This solution doesn't require sorted inputs. You have to provide fileB first.
awk 'NR==FNR{a[$0];next} !($0 in a)' fileB fileA
returns
A
C
How does it work?
NR==FNR{a[$0];next} idiom is for storing the first file in an associative array as keys for a later "contains" test.
NR==FNR is checking whether we're scanning the first file, where the global line counter (NR) equals to the current file line counter (FNR).
a[$0] adds the current line to the associative array as key, note that this behaves like a set, where there won't be any duplicate values (keys)
!($0 in a) we're now in the next file(s), in is a contains test, here it's checking whether current line is in the set we populated in the first step from the first file, ! negates the condition. What is missing here is the action, which by default is {print} and usually not written explicitly.
Note that this can now be used to remove blacklisted words.
$ awk '...' badwords allwords > goodwords
with a slight change it can clean multiple lists and create cleaned versions.

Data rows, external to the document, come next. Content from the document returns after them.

(* ===== verification/InputInboundTheorems.v ===== *)
(** * What the whole input dispatcher guarantees

    The guarantees about the events from their arrival in the inbound queue to their
    dispatch, for every state that the calls of InputInboundSystem.v reach. *)

From Stdlib Require Import SpecFloat.
From S2P Require Import Prelude Geometry Region PointerCoords InputEvents InputState InputProtocol InputConnection InputStreams InputCancel InputTransfer InputOperations InputDispatcher InputTargets InputInbound InputTouch InputSystem InputSystemInvariant InputTouchInvariant InputStreamTheorems InputInboundSystem InputScenarios InputBehaviours InputGuarantees.

Import Inbound InboundSystem.

Section Guarantees.
Context `{B32 : BitSet32.ops} `{B64 : BitSet64.ops}.

(** ** Connections *)

(** C19: every call on the whole dispatcher is, for the connections, a sequence of calls of
    InputSystem.v, and so what holds of every state that those reach holds here. *)
Theorem calls_refine_connections (s s' : t) (Hr : InboundSystem.reachable s) (Hs : InboundSystem.step s s') :
  rtc InputSystem.step (world s) (world s') /\ InputSystem.reachable (world s').
Proof.
  destruct (inbound_reachable_ok s Hr) as [(w0 & H0 & H1) Hok]. destruct Hs as (V & x & Hl & E). destruct (call_ok _ _ _ _ Hl E Hok) as (H2 & _). split; [done|]. exists w0. split; [done|]. by etrans.
Qed.
(** ** A whole upload *)

(** X17. The upload of a PDF that converts, opens and whose P pages all
    render and yield their text, on a disk where the minted identifier is
    unused, the store root is not blocked and no write is refused: the
    handler answers with that identifier and [has_ocr] true, has closed
    every document it opened and removed its temporary file; the store then
    counts P pages for the identifier, and page i+1 holds the image of page
    i of the PDF and serves its region list. *)
Theorem upload_stores_every_page req w md doc :
  lower (req_suffix req) = ".pdf"%string →
  docling_markdown (req_file req) = Ok md →
  mupdf_document (req_file req) = Ok doc →
  Forall (page_ok zoom_150) doc →
  apart (req_tmp_path req) BASE_DIR →
  root_clear (files w) → fresh_doc (files w) (req_uuid req) →
  faults w = ∅ →
  ∃ w',
    convert_document req w
    = (Returned {| markdown := md; doc_id := Some (req_uuid req);
                   has_ocr := true |}, w')
    ∧ handles w' = handles w
    ∧ files w' !! req_tmp_path req = None
    ∧ get_page_count (req_uuid req) w' = (Ok (length doc), w')
    ∧ ∀ i pg, doc !! i = Some pg →
        ∃ pix blocks,
          get_pixmap pg zoom_150 = Ok pix ∧ get_text pg = Ok blocks
          ∧ files w' !! page_image_file (req_uuid req) (Z.of_nat i + 1)
            = Some (File (PngFile (PngImage pix)))
          ∧ get_page_ocr (req_uuid req) (Z.of_nat i + 1) w'
            = (Ok (Some (block_loop zoom_150 blocks [])), w').
Proof.
  intros Hpdf Hmd Hdoc Hok [Htmp1 Htmp2] Hroot Hfresh Hfaults.
  set (d := req_uuid req). set (tmp := req_tmp_path req).
  assert (Hout : ∀ tail, tmp ≠ _doc_dir d ++ tail).
  { intros tail Heq. apply Htmp2. fold tmp. rewrite Heq. unfold _doc_dir.
    rewrite <- app_assoc. by apply prefix_app_r. }
  (* the disk once the upload is in its temporary file *)
  assert (Hwt : ∀ p, p ≠ tmp → files (with_temp req w) !! p = files w !! p).
  { intros p Hp. unfold with_temp, set_files. cbn [files].
    by apply lookup_insert_ne. }
  assert (Hroot_t : root_clear (files (with_temp req w))).
  { intros k c. rewrite Hwt; [apply Hroot|].
    intros Heq. apply Htmp1. fold tmp. rewrite <- Heq. apply prefix_take. }
  assert (Hfresh_t : fresh_doc (files (with_temp req w)) d).
  { intros p [tail ->]. rewrite Hwt; [|by apply not_eq_sym, Hout].
    apply Hfresh. by exists tail. }
  destruct (create_document_storage_succeeds d _ Hroot_t Hfresh_t)
    as [w0 Hcreate].
  pose proof (create_document_storage_effect _ _ _ _ Hcreate)
    as (Hf0 & Hsub & Hnew).
  pose proof (create_document_storage_Ok _ _ _ _ Hcreate)
    as (_ & _ & _ & Hh0 & _ & _ & Hpages & Hocr).
  (* the pipeline *)
  assert (Hread : readable_pdf w0 tmp doc).
  { exists (req_file req). split; [|done].
    eapply lookup_weaken; [|exact Hsub].
    unfold with_temp, set_files. cbn [files]. apply lookup_insert_eq. }
  destruct (process_pdf_readable tmp default_dpi w0 doc zoom_150 Hread
              zoom_of_dpi_150 Hok)
    as (pixs & bss & w1 & Hproc & Hf1 & Hflt1 & Hh1 & Hpix & Htxt).
  (* below the pages and ocr directories nothing but what the loop saves *)
  assert (Hlong : ∀ p, (4 < length p)%nat → _doc_dir d `prefix_of` p →
                       files w1 !! p = None).
  { intros p Hlen Hp. rewrite Hf1.
    destruct (Hnew p) as [->|[_ (k & tail & Hk & _ & ->)]].
    - by apply Hfresh_t.
    - rewrite length_take in Hlen. lia. }
  destruct (save_loop_Ok d (zip (map PngImage pixs)
                              (map (fun bs => block_loop zoom_150 bs []) bss))
              0 w1)
    as (w2 & Hloop & _ & Hh2 & _ & Hsaved & Hkeep).
  { by rewrite Hf1. }
  { by rewrite Hf1. }
  { intros n. rewrite !Hlong; [done| | | |];
      try (by apply prefix_app_r);
      unfold page_ocr_file, page_image_file, _doc_dir; simpl; lia. }
  { intros n. rewrite Hflt1, Hf0. unfold with_temp, set_files. cbn [faults].
    rewrite Hfaults. split; apply not_elem_of_empty. }
  (* the handler *)
  assert (Hbody : ocr_try_body req (with_temp req w)
                  = (Ok (Some d, true),
                     set_stdout (fun out => out ++ [LogProcessed (length (map PngImage pixs)) d]) w2)).
  { unfold ocr_try_body, bind at 1. fold d. rewrite Hcreate.
    unfold bind at 1. fold tmp. rewrite Hproc.
    unfold bind at 1. rewrite Hloop. done. }
  rewrite (convert_document_pdf req w md Hpdf Hmd), Hbody.
  eexists. split; [reflexivity|].
  assert (Hlen_pix : length pixs = length doc)
    by (symmetry; by eapply Forall2_length).
  assert (Hlen_bss : length bss = length doc)
    by (symmetry; by eapply Forall2_length).
  assert (Hfinal : ∀ tail,
            files (set_files (fun fs => delete tmp fs)
                     (set_stdout (fun out => out ++ [LogProcessed (length (map PngImage pixs)) d]) w2))
              !! (_doc_dir d ++ tail)
            = files w2 !! (_doc_dir d ++ tail)).
  { intros tail. unfold set_files, set_stdout. cbn [files].
    apply lookup_delete_ne, Hout. }
  assert (Hpair : ∀ i pg, doc !! i = Some pg →
            ∃ pix blocks,
              get_pixmap pg zoom_150 = Ok pix ∧ get_text pg = Ok blocks
              ∧ zip (map PngImage pixs)
                    (map (fun bs => block_loop zoom_150 bs []) bss) !! i
                = Some (PngImage pix, block_loop zoom_150 blocks [])).
  { intros i pg Hi.
    destruct (Forall2_lookup_l _ _ _ _ _ Hpix Hi) as (pix & Hpi & Hgp).
    destruct (Forall2_lookup_l _ _ _ _ _ Htxt Hi) as (bs & Hbi & Hgt).
    exists pix, bs. split; [done|]. split; [done|].
    apply lookup_zip_with_Some. exists (PngImage pix), (block_loop zoom_150 bs []).
    split; [done|]. change (map ?f ?l) with (f <$> l).
    by rewrite !list_lookup_fmap, Hpi, Hbi. }
  split; [|split; [|split]].
  - unfold set_files, set_stdout. cbn [handles].
    rewrite Hh2, Hh1, Hh0. done.
  - unfold set_files, set_stdout. cbn [files]. apply lookup_delete_eq.
  - rewrite get_page_count_glob.
    2:{ rewrite Hfinal, Hkeep, Hf1; [by eexists|].
        intros j _. split; [apply not_eq_sym, page_image_file_ne_dir
                           |apply not_eq_sym, page_ocr_file_ne_dir]. }
    do 2 f_equal.
    rewrite (glob_pages_length_exact _ _
               (map (fun j => page_png (Z.of_nat j + 1)) (seq 0 (length doc)))).
    { by rewrite length_map, length_seq. }
    { apply NoDup_fmap_2; [|apply NoDup_seq].
      intros j j' H%page_png_inj. lia. }
    intros name. rewrite <- app_assoc, Hfinal.
    split.
    + intros (j & -> & Hj)%list_elem_of_fmap. apply elem_of_seq in Hj.
      split; [apply glob_page_png_page|].
      destruct (lookup_lt_is_Some_2 doc j) as [pg Hpg]; [lia|].
      destruct (Hpair j pg Hpg) as (pix & blocks & _ & _ & Hz).
      destruct (Hsaved j _ _ Hz) as [Hi _]. rewrite Z.add_0_l in Hi.
      unfold page_image_file in Hi. rewrite Hi. by eexists.
    + intros [Hglob Hsome].
      destruct (decide (name ∈ map (fun j => page_png (Z.of_nat j + 1))
                                   (seq 0 (length doc))))
        as [Hin|Hno]; [done|].
      exfalso. rewrite Hkeep in Hsome.
      * rewrite Hlong in Hsome; [by destruct Hsome| |by apply prefix_app_r].
        unfold _doc_dir. simpl. lia.
      * intros j Hj. rewrite length_zip_with, !length_map in Hj.
        split.
        -- unfold page_image_file. intros H%app_inv_head.
           apply Hno, list_elem_of_fmap. exists j.
           rewrite Z.add_0_l in H. simpl in H.
           split; [congruence|]. apply elem_of_seq. lia.
        -- unfold page_ocr_file, _doc_dir. simpl. intros H. by simplify_eq.
  - intros i pg Hi.
    destruct (Hpair i pg Hi) as (pix & blocks & Hgp & Hgt & Hz).
    destruct (Hsaved i _ _ Hz) as [Himg Hreg]. rewrite Z.add_0_l in Himg, Hreg.
    exists pix, blocks. split; [done|]. split; [done|].
    unfold page_image_file in *. split.
    + by rewrite Hfinal.
    + apply get_page_ocr_Some. unfold page_ocr_file in *. by rewrite Hfinal.
Qed.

$ awk 'NR==FNR{a[$0];next} !($0 in a){print > FILENAME".clean"}' bad file1 file2 file3 ...
Another way to do the same thing (also requires sorted input):
join -v 1 fileA fileB
In Bash, if the files are not pre-sorted:
join -v 1 <(sort fileA) <(sort fileB)
You can do this unless your files are sorted
diff file-a file-b --new-line-format="" --old-line-format="%L" --unchanged-line-format="" > file-a
--new-line-format is for lines that are in file b but not in a
--old-.. is for lines that are in file a but not in b
--unchanged-.. is for lines that are in both.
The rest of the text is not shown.